§ Data supplied:

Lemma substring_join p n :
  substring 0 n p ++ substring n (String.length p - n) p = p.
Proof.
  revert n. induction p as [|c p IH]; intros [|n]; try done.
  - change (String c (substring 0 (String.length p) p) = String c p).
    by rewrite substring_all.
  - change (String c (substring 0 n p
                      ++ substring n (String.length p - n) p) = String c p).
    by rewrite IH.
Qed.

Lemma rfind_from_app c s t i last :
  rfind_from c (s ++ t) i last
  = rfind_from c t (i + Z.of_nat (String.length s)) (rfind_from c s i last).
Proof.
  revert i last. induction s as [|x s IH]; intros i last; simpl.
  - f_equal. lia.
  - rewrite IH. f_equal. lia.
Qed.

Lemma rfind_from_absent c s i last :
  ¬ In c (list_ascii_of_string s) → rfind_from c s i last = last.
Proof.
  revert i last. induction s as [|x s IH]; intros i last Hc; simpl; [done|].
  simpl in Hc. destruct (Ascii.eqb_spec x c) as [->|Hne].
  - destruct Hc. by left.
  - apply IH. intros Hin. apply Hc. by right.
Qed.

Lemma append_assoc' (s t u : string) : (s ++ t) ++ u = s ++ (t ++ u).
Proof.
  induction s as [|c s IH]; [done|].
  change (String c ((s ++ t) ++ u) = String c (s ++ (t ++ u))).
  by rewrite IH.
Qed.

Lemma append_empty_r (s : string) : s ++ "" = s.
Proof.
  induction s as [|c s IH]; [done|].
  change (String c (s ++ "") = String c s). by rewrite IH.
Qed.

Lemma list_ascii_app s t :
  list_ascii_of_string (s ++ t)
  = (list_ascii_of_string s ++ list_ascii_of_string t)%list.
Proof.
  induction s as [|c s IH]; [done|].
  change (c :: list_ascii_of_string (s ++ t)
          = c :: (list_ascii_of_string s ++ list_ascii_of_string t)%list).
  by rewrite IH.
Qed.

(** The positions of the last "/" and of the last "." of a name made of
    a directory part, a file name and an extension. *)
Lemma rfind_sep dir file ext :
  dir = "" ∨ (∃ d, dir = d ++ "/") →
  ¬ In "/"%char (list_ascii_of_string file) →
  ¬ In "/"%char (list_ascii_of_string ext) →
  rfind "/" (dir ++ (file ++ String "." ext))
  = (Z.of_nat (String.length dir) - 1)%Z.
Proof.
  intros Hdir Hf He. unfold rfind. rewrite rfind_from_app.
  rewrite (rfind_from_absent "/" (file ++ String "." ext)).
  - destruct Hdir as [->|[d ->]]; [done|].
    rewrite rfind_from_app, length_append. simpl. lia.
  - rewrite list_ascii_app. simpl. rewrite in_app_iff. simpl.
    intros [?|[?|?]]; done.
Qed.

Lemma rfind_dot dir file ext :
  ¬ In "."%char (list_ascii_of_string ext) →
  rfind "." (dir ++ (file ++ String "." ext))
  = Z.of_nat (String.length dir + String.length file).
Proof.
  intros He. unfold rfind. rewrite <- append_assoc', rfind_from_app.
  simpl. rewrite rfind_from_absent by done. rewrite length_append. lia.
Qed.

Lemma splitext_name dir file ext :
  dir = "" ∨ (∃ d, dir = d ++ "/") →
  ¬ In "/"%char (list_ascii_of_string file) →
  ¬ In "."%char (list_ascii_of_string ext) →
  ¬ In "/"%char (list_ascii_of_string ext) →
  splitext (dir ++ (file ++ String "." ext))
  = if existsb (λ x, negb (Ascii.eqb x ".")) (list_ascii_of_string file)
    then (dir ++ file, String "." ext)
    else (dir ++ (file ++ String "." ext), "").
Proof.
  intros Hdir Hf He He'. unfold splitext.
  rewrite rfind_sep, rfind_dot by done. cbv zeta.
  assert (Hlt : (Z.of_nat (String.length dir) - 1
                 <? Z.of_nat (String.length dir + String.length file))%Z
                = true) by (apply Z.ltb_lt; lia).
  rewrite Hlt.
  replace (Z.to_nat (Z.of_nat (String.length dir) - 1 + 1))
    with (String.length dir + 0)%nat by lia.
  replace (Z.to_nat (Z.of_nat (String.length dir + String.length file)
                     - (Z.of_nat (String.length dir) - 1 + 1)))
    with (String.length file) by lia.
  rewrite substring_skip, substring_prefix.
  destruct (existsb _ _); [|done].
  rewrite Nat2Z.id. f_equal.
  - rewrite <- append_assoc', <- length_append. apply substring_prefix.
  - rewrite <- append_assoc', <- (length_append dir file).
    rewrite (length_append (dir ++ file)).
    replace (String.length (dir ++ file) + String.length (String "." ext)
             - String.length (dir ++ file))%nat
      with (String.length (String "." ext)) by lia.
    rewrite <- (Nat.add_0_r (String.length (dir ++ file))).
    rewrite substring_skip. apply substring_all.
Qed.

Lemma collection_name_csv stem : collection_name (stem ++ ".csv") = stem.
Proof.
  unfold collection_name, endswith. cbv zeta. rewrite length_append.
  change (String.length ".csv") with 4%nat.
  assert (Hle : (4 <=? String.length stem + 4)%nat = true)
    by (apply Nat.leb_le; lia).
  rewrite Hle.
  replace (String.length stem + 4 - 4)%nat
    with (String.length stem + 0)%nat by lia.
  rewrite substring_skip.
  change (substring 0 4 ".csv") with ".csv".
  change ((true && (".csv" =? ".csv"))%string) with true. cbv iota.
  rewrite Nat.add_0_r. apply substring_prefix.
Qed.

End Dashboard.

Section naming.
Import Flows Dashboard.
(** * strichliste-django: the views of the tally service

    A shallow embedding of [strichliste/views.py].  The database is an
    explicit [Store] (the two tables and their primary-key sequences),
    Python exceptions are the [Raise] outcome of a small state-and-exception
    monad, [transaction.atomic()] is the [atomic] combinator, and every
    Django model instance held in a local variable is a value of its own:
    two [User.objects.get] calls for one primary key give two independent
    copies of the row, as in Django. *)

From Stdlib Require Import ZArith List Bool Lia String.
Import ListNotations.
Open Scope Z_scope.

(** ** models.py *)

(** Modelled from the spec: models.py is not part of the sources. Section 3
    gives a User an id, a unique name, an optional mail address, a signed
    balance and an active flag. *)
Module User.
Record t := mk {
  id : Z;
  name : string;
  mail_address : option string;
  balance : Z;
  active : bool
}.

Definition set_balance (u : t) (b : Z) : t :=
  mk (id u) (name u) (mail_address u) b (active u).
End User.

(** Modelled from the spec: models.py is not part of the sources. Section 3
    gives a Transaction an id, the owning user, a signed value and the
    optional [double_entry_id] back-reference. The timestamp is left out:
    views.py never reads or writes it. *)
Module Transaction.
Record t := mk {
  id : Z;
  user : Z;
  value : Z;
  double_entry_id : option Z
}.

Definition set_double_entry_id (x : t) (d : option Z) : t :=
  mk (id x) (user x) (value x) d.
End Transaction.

...

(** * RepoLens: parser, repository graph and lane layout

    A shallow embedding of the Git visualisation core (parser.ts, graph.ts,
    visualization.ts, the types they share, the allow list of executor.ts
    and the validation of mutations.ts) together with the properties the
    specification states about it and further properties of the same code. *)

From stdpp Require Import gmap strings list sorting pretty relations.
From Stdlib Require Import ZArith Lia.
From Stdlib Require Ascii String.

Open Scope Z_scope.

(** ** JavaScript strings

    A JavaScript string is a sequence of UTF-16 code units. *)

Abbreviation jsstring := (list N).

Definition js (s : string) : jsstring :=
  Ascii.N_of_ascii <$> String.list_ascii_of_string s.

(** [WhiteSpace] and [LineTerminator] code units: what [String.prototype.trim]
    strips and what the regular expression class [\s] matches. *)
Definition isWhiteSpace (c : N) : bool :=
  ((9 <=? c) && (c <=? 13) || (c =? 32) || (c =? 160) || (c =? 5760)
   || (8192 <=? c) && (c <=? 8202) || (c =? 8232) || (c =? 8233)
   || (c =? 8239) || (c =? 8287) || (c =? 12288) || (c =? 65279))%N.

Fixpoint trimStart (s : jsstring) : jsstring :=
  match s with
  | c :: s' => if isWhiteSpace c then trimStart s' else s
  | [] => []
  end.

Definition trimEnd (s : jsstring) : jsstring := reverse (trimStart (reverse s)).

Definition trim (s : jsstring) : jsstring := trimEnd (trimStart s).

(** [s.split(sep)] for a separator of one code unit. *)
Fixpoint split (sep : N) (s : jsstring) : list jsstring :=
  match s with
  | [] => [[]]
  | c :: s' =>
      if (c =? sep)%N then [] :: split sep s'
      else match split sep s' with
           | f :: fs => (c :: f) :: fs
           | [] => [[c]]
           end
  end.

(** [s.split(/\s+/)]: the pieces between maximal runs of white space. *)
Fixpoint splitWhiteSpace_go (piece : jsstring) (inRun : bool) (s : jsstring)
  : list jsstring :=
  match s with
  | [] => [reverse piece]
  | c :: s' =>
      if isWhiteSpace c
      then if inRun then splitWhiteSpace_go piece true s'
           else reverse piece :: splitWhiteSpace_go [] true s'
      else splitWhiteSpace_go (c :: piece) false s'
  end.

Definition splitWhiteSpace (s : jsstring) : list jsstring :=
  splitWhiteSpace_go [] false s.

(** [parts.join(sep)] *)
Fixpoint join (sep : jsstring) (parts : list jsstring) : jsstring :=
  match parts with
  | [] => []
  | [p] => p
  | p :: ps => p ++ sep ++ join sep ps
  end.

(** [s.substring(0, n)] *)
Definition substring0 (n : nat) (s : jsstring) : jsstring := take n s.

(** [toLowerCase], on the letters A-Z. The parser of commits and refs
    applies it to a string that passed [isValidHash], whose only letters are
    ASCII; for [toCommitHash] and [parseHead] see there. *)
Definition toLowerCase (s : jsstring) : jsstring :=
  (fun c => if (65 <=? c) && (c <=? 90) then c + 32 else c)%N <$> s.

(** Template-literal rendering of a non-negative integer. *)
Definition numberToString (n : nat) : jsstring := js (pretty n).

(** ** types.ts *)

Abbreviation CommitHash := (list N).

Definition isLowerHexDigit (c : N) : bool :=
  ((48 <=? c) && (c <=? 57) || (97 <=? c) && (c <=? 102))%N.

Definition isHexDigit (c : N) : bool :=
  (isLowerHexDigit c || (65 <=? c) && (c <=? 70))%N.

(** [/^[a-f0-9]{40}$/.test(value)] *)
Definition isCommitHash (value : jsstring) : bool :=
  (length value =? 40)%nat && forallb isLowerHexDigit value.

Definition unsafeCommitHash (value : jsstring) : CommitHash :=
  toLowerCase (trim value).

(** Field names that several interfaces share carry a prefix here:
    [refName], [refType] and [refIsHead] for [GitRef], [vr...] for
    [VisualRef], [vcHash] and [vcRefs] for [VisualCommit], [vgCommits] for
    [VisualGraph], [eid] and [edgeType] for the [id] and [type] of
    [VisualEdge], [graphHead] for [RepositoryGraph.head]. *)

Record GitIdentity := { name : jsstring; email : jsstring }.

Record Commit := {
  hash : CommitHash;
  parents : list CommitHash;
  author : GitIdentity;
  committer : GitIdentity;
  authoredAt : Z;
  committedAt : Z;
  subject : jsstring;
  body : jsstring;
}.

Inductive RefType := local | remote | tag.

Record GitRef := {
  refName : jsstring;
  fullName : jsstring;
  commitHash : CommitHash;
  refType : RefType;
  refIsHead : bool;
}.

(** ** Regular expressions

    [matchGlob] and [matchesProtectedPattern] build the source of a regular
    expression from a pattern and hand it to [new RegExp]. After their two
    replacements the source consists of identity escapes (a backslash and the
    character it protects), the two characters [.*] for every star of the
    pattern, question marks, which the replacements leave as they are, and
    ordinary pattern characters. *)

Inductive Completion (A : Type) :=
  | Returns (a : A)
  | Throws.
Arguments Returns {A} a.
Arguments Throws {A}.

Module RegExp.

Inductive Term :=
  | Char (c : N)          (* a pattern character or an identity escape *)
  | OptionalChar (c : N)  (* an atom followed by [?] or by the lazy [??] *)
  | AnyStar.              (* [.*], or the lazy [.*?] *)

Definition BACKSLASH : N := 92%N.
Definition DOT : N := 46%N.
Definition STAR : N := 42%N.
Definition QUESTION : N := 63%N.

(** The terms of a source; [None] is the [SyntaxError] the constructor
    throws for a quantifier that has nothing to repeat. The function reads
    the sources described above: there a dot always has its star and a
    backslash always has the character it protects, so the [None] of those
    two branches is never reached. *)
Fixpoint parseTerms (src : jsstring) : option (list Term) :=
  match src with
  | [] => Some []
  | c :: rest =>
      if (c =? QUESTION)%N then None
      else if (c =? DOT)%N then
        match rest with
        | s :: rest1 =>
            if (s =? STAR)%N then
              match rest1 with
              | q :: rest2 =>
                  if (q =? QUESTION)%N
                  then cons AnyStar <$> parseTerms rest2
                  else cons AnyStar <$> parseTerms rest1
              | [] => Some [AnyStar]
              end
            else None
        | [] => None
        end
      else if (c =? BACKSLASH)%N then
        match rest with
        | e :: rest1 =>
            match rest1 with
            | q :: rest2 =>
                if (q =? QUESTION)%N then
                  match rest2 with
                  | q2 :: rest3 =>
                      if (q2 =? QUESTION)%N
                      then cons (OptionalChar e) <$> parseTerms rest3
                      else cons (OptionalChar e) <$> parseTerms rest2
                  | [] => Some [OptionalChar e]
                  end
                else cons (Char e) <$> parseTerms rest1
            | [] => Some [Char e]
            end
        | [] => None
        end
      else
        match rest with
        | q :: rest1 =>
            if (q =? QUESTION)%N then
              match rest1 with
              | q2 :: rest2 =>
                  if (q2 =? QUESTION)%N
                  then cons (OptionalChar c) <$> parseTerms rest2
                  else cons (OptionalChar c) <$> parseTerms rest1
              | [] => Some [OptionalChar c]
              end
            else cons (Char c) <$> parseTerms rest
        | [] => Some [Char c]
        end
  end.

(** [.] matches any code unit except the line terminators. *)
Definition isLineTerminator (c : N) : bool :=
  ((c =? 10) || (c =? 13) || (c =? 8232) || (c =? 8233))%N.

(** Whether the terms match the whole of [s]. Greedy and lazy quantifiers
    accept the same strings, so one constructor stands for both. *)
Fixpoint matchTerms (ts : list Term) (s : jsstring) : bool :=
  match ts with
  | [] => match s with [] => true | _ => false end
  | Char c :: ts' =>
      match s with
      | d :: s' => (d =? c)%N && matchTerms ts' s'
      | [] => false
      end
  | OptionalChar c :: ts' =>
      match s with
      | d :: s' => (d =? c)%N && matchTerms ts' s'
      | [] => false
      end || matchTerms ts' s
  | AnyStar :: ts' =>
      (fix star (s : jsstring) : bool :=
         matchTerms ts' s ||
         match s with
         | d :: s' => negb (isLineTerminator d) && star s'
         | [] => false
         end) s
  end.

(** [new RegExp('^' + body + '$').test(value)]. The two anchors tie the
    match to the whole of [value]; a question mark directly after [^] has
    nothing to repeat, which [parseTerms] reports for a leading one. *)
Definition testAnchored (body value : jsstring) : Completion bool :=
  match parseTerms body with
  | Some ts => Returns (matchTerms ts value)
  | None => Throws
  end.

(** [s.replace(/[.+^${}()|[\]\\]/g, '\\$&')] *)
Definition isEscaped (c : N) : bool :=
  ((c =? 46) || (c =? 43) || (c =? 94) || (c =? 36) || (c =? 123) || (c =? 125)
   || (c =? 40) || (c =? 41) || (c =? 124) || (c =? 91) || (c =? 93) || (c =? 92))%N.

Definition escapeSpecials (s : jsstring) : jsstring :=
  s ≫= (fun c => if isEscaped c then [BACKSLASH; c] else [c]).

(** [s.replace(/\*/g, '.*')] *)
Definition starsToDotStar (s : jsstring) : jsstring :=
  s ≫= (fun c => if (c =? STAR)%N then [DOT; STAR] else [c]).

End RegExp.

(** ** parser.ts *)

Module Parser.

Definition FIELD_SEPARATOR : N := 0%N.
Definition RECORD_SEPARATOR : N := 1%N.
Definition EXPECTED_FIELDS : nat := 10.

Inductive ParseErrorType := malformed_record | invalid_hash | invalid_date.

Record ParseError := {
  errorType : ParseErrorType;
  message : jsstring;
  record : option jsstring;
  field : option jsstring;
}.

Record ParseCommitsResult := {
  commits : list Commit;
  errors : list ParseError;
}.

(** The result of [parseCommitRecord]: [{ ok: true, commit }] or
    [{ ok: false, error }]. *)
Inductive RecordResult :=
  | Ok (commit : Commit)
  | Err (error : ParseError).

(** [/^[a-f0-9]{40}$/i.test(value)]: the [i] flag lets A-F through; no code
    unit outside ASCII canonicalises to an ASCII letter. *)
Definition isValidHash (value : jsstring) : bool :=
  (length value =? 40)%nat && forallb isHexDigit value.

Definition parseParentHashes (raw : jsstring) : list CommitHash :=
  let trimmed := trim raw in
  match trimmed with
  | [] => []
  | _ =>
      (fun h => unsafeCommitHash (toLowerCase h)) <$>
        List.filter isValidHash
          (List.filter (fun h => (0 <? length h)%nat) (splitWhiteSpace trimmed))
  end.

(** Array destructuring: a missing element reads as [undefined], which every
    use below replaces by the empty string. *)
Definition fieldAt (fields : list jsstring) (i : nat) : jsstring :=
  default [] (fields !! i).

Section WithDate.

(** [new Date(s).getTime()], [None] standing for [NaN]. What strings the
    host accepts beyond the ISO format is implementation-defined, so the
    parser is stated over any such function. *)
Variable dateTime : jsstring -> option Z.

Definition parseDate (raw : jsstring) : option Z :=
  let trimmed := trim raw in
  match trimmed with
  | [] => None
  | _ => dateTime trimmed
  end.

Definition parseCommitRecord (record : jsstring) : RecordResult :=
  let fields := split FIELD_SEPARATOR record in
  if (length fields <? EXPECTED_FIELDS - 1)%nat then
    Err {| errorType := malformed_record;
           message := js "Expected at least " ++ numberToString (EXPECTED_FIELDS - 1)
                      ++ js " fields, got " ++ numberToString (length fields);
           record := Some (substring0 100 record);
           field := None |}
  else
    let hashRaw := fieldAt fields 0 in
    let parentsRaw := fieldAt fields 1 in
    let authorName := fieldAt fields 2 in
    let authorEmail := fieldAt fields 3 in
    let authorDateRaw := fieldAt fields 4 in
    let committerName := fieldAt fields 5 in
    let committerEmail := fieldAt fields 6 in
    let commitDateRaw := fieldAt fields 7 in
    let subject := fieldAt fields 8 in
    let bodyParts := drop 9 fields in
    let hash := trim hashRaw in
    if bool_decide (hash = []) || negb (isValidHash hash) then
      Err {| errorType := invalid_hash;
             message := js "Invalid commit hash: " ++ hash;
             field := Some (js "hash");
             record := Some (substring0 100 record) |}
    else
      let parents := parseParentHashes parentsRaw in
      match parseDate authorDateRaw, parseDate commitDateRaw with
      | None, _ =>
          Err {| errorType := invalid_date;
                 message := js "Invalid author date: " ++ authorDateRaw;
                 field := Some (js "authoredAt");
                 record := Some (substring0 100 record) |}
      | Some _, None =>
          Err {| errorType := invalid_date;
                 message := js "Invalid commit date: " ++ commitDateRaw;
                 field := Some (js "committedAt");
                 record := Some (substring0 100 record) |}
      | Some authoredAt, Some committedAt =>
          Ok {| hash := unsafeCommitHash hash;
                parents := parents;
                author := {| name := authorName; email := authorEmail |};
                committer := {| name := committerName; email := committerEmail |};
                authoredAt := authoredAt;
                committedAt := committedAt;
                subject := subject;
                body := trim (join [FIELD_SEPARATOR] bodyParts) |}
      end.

§ Your task: In the records above, find each line with the word "Completion" and copy it.

§ Expected output:
Inductive Completion (A : Type) :=
Definition testAnchored (body value : jsstring) : Completion bool :=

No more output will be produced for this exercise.